> BRIEF
Retype the full set of data, character for character.

> LISTED RECORDS
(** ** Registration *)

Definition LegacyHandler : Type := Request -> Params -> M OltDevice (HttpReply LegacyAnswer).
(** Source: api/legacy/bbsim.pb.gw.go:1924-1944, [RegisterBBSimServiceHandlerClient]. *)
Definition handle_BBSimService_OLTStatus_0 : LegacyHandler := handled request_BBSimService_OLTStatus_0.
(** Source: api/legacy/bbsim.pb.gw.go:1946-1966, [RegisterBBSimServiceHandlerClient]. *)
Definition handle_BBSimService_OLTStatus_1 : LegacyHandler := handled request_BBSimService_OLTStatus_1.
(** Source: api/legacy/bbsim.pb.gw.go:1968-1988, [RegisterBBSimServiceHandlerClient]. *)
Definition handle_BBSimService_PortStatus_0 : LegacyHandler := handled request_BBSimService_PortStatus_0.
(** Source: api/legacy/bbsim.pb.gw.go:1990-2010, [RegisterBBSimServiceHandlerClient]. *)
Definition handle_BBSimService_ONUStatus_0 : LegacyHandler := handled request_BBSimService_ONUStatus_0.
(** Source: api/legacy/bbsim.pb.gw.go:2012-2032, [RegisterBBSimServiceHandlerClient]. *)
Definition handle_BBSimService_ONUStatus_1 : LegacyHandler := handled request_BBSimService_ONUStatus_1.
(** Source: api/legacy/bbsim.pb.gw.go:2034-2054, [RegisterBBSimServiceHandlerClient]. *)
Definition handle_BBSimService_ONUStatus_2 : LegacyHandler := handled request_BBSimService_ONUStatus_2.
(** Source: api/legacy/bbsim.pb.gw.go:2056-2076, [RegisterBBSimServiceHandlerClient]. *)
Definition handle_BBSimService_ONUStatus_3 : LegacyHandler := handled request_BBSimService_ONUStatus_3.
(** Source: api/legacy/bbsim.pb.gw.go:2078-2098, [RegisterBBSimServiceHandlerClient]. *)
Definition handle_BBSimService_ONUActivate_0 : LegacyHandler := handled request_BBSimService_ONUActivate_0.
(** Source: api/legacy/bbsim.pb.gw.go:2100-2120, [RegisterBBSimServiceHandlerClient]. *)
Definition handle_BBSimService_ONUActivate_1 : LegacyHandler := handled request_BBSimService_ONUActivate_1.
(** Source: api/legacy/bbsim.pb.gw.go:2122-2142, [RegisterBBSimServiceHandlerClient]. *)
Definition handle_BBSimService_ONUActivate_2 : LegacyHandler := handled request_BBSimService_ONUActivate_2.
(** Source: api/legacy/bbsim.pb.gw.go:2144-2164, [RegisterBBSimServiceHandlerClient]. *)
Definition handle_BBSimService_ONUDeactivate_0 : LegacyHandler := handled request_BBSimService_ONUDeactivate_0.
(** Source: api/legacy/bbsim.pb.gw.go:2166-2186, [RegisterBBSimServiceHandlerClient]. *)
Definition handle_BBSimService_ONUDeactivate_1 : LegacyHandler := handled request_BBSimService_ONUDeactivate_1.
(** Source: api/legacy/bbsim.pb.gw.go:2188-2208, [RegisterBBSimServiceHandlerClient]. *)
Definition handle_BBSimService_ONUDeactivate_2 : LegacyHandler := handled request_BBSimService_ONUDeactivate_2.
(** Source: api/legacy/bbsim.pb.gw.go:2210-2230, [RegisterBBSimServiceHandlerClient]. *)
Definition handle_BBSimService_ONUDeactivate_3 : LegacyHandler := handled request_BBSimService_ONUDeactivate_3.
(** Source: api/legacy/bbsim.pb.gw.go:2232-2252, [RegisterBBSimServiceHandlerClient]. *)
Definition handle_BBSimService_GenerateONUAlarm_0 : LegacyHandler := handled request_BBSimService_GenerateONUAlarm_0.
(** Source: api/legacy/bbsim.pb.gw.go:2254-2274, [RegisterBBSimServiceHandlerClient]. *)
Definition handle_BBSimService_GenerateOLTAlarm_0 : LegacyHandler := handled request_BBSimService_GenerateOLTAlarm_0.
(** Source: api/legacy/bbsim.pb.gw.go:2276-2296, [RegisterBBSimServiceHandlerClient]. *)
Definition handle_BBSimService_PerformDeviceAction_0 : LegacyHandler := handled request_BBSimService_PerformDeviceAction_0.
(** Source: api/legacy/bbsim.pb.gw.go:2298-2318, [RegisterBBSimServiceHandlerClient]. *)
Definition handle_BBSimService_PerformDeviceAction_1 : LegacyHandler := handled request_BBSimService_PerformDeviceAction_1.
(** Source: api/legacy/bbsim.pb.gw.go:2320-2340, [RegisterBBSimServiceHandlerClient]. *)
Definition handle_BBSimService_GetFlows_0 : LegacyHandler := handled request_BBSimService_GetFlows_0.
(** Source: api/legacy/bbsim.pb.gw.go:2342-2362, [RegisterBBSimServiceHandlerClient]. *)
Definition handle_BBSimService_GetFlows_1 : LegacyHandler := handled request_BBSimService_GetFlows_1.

> ANSWER TO THIS EXERCISE
(** ** Registration *)

Definition LegacyHandler : Type := Request -> Params -> M OltDevice (HttpReply LegacyAnswer).
(** Source: api/legacy/bbsim.pb.gw.go:1924-1944, [RegisterBBSimServiceHandlerClient]. *)
Definition handle_BBSimService_OLTStatus_0 : LegacyHandler := handled request_BBSimService_OLTStatus_0.
(** Source: api/legacy/bbsim.pb.gw.go:1946-1966, [RegisterBBSimServiceHandlerClient]. *)
Definition handle_BBSimService_OLTStatus_1 : LegacyHandler := handled request_BBSimService_OLTStatus_1.
(** Source: api/legacy/bbsim.pb.gw.go:1968-1988, [RegisterBBSimServiceHandlerClient]. *)
Definition handle_BBSimService_PortStatus_0 : LegacyHandler := handled request_BBSimService_PortStatus_0.
(** Source: api/legacy/bbsim.pb.gw.go:1990-2010, [RegisterBBSimServiceHandlerClient]. *)
Definition handle_BBSimService_ONUStatus_0 : LegacyHandler := handled request_BBSimService_ONUStatus_0.
(** Source: api/legacy/bbsim.pb.gw.go:2012-2032, [RegisterBBSimServiceHandlerClient]. *)
Definition handle_BBSimService_ONUStatus_1 : LegacyHandler := handled request_BBSimService_ONUStatus_1.
(** Source: api/legacy/bbsim.pb.gw.go:2034-2054, [RegisterBBSimServiceHandlerClient]. *)
Definition handle_BBSimService_ONUStatus_2 : LegacyHandler := handled request_BBSimService_ONUStatus_2.
(** Source: api/legacy/bbsim.pb.gw.go:2056-2076, [RegisterBBSimServiceHandlerClient]. *)
Definition handle_BBSimService_ONUStatus_3 : LegacyHandler := handled request_BBSimService_ONUStatus_3.
(** Source: api/legacy/bbsim.pb.gw.go:2078-2098, [RegisterBBSimServiceHandlerClient]. *)
Definition handle_BBSimService_ONUActivate_0 : LegacyHandler := handled request_BBSimService_ONUActivate_0.
(** Source: api/legacy/bbsim.pb.gw.go:2100-2120, [RegisterBBSimServiceHandlerClient]. *)
Definition handle_BBSimService_ONUActivate_1 : LegacyHandler := handled request_BBSimService_ONUActivate_1.
(** Source: api/legacy/bbsim.pb.gw.go:2122-2142, [RegisterBBSimServiceHandlerClient]. *)
Definition handle_BBSimService_ONUActivate_2 : LegacyHandler := handled request_BBSimService_ONUActivate_2.
(** Source: api/legacy/bbsim.pb.gw.go:2144-2164, [RegisterBBSimServiceHandlerClient]. *)
Definition handle_BBSimService_ONUDeactivate_0 : LegacyHandler := handled request_BBSimService_ONUDeactivate_0.
(** Source: api/legacy/bbsim.pb.gw.go:2166-2186, [RegisterBBSimServiceHandlerClient]. *)
Definition handle_BBSimService_ONUDeactivate_1 : LegacyHandler := handled request_BBSimService_ONUDeactivate_1.
(** Source: api/legacy/bbsim.pb.gw.go:2188-2208, [RegisterBBSimServiceHandlerClient]. *)
Definition handle_BBSimService_ONUDeactivate_2 : LegacyHandler := handled request_BBSimService_ONUDeactivate_2.
(** Source: api/legacy/bbsim.pb.gw.go:2210-2230, [RegisterBBSimServiceHandlerClient]. *)
Definition handle_BBSimService_ONUDeactivate_3 : LegacyHandler := handled request_BBSimService_ONUDeactivate_3.
(** Source: api/legacy/bbsim.pb.gw.go:2232-2252, [RegisterBBSimServiceHandlerClient]. *)
Definition handle_BBSimService_GenerateONUAlarm_0 : LegacyHandler := handled request_BBSimService_GenerateONUAlarm_0.
(** Source: api/legacy/bbsim.pb.gw.go:2254-2274, [RegisterBBSimServiceHandlerClient]. *)
Definition handle_BBSimService_GenerateOLTAlarm_0 : LegacyHandler := handled request_BBSimService_GenerateOLTAlarm_0.
(** Source: api/legacy/bbsim.pb.gw.go:2276-2296, [RegisterBBSimServiceHandlerClient]. *)
Definition handle_BBSimService_PerformDeviceAction_0 : LegacyHandler := handled request_BBSimService_PerformDeviceAction_0.
(** Source: api/legacy/bbsim.pb.gw.go:2298-2318, [RegisterBBSimServiceHandlerClient]. *)
Definition handle_BBSimService_PerformDeviceAction_1 : LegacyHandler := handled request_BBSimService_PerformDeviceAction_1.
(** Source: api/legacy/bbsim.pb.gw.go:2320-2340, [RegisterBBSimServiceHandlerClient]. *)
Definition handle_BBSimService_GetFlows_0 : LegacyHandler := handled request_BBSimService_GetFlows_0.
(** Source: api/legacy/bbsim.pb.gw.go:2342-2362, [RegisterBBSimServiceHandlerClient]. *)
Definition handle_BBSimService_GetFlows_1 : LegacyHandler := handled request_BBSimService_GetFlows_1.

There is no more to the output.